Living with a neurological condition has many ups and downs, and when in the midst of a flare, for example, it can be very trying.  When pain and other symptoms increase, my mood often dips, and I can become quite depressed.  For these times, I have a toolbox that I rely on to help decrease the effect that these symptoms have on my well-being.

And one of these tools is music!

A playlist of positive and uplifting songs that help lift my mood, and remind me of all that is right with the world, and that good times are waiting beyond the current storm.

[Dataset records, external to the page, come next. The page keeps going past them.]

Lemma throttled_supervisor (index start end_ : Z) (scripts : list attempt_script) :
  forall (a : Z) (w : world),
    throttled w (fst (downloadChunkWithRetry index start end_ a scripts w)).
Proof.
  induction scripts as [|s rest IH]; intros a w; cbn [downloadChunkWithRetry].
  - destruct (aborted (obj w)); cbn [fst];
      [apply throttled_refl | apply throttled_perform; reflexivity].
  - destruct (aborted (obj w)); cbn [fst]; [apply throttled_refl|].
    assert (Hc : throttled w (fst (downloadChunk index start end_ s w))).
    { unfold downloadChunk. eapply throttled_trans; [|apply throttled_loop].
      apply throttled_perform. reflexivity. }
    destruct (downloadChunk index start end_ s w) as [w1 [msg|]]; cbn [fst] in *;
      [|exact Hc].
    destruct (aborted (obj w1)); cbn [fst]; [exact Hc|].
    destruct (a <=? maxRetries); cbn [fst]; [|exact Hc].
    eapply throttled_trans; [exact Hc|].
    eapply throttled_trans; [|apply IH].
    eapply throttled_trans; [apply (throttled_perform (FxBackoff a)); reflexivity|].
    destruct (paused_in_backoff s); [apply throttled_pause | apply throttled_refl].
Qed.

(** Progress events are throttled. Whatever the network delivers to a
    supervised segment and whenever the caller pauses, the progress events
    it emits are more than 1000 ms of [lastTickTime] apart: [m] events move
    [lastTickTime] on by more than [1000 * m] ms. *)
Theorem progress_events_are_throttled (s : dispatch)
    (scripts : list attempt_script) (w : world) :
  let w' := fst (supervise s scripts w) in
  let m := new_progress w w' in
  0 <= m
  /\ 1000 * m <= lastTickTime (obj w') - lastTickTime (obj w)
  /\ (m = 0 \/ 1000 * m < lastTickTime (obj w') - lastTickTime (obj w)).
Proof.
  cbn zeta. unfold supervise.
  destruct (throttled_supervisor (seg_index s) (seg_start s) (seg_end s)
              scripts 1 w) as [Ht _].
  assert (Hm : 0 <= new_progress w
                      (fst (downloadChunkWithRetry (seg_index s) (seg_start s)
                              (seg_end s) 1 scripts w))).
  { clear Ht. unfold new_progress.
    enough (H : forall idx st en sc a w0,
               (count_progress (events w0)
                <= count_progress
                     (events (fst (downloadChunkWithRetry idx st en a sc w0))))%nat)
      by (specialize (H (seg_index s) (seg_start s) (seg_end s) scripts 1 w); lia).
    clear. intros idx st en sc.
    assert (Hpause : forall w0,
               (count_progress (events w0) <= count_progress (events (pause w0)))%nat).
    { intros w0. change (events (pause w0)) with (events w0 ++ [EvPaused]).
      rewrite count_progress_app. lia. }
    assert (Hloop : forall its e pos w0,
               (count_progress (events w0)
                <= count_progress
                     (events (fst (downloadChunk_loop idx its e pos w0))))%nat).
    { induction its as [|it its IH]; intros e pos w0.
      - cbn [downloadChunk_loop]. destruct e; cbn [fst]; lia.
      - destruct it as [n now piw|]; cbn [downloadChunk_loop].
        + destruct (aborted (obj w0)); cbn [fst]; [lia|].
          etransitivity; [|apply IH].
          match goal with
          | |- (_ <= count_progress (events (checkAndEmitProgress ?t ?x)))%nat =>
            destruct (checkAndEmitProgress_spec t x) as (Hev & _);
              cbn zeta in Hev; rewrite Hev, count_progress_app
          end.
          cbn [with_obj events].
          destruct piw; [specialize (Hpause (perform (FxWrite pos n) w0))|];
            cbn [perform events] in *; lia.
        + etransitivity; [apply Hpause | apply IH]. }
    induction sc as [|a0 rest IH]; intros a w0; cbn [downloadChunkWithRetry].
    - destruct (aborted (obj w0)); cbn [fst perform events]; lia.
    - destruct (aborted (obj w0)); cbn [fst]; [lia|].
      pose proof (Hloop (items a0) (ending a0) st (perform (FxGet idx st en) w0))
        as Hc.
      unfold downloadChunk.
      destruct (downloadChunk_loop idx (items a0) (ending a0) st
                  (perform (FxGet idx st en) w0)) as [w1 [msg|]];
        cbn [fst perform events] in *; [|exact Hc].
      destruct (aborted (obj w1)); cbn [fst]; [exact Hc|].
      destruct (a <=? maxRetries); cbn [fst]; [|exact Hc].
      etransitivity; [exact Hc|]. etransitivity; [|apply IH].
      destruct (paused_in_backoff a0);
        [specialize (Hpause (perform (FxBackoff a) w1))|];
        cbn [perform events] in *; lia. }
  split; [exact Hm|]. split; [lia|].
  destruct (Z.eq_dec (new_progress w
              (fst (downloadChunkWithRetry (seg_index s) (seg_start s)
                      (seg_end s) 1 scripts w))) 0) as [E|E]; [left; exact E|].
  right. lia.
Qed.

So, following on from last week’s blog post, I thought I would share my uplifting and encouraging playlist with you all:

‘Fight Song’ by Rachel Platten

This is my fight song
Take back my life song
Prove I’m alright song
My power’s turned on
Starting right now I’ll be strong
I’ll play my fight song
And I don’t really care if nobody else believes
‘Cause I’ve still got a lot of fight left in me

This song has become somewhat anthemic for those facing adversity, especially those within the chronic illness community.  It’s upbeat melody, and inspiring lyrics helps keep us fighting through the darkest days of living with health problems.  It’s a song that can motivate anyone to continue fighting through any obstacles or challenges they may be experiencing, and not give up.  It’s a song, I think you’d agree is hard not to join in with when it’s playing on the radio!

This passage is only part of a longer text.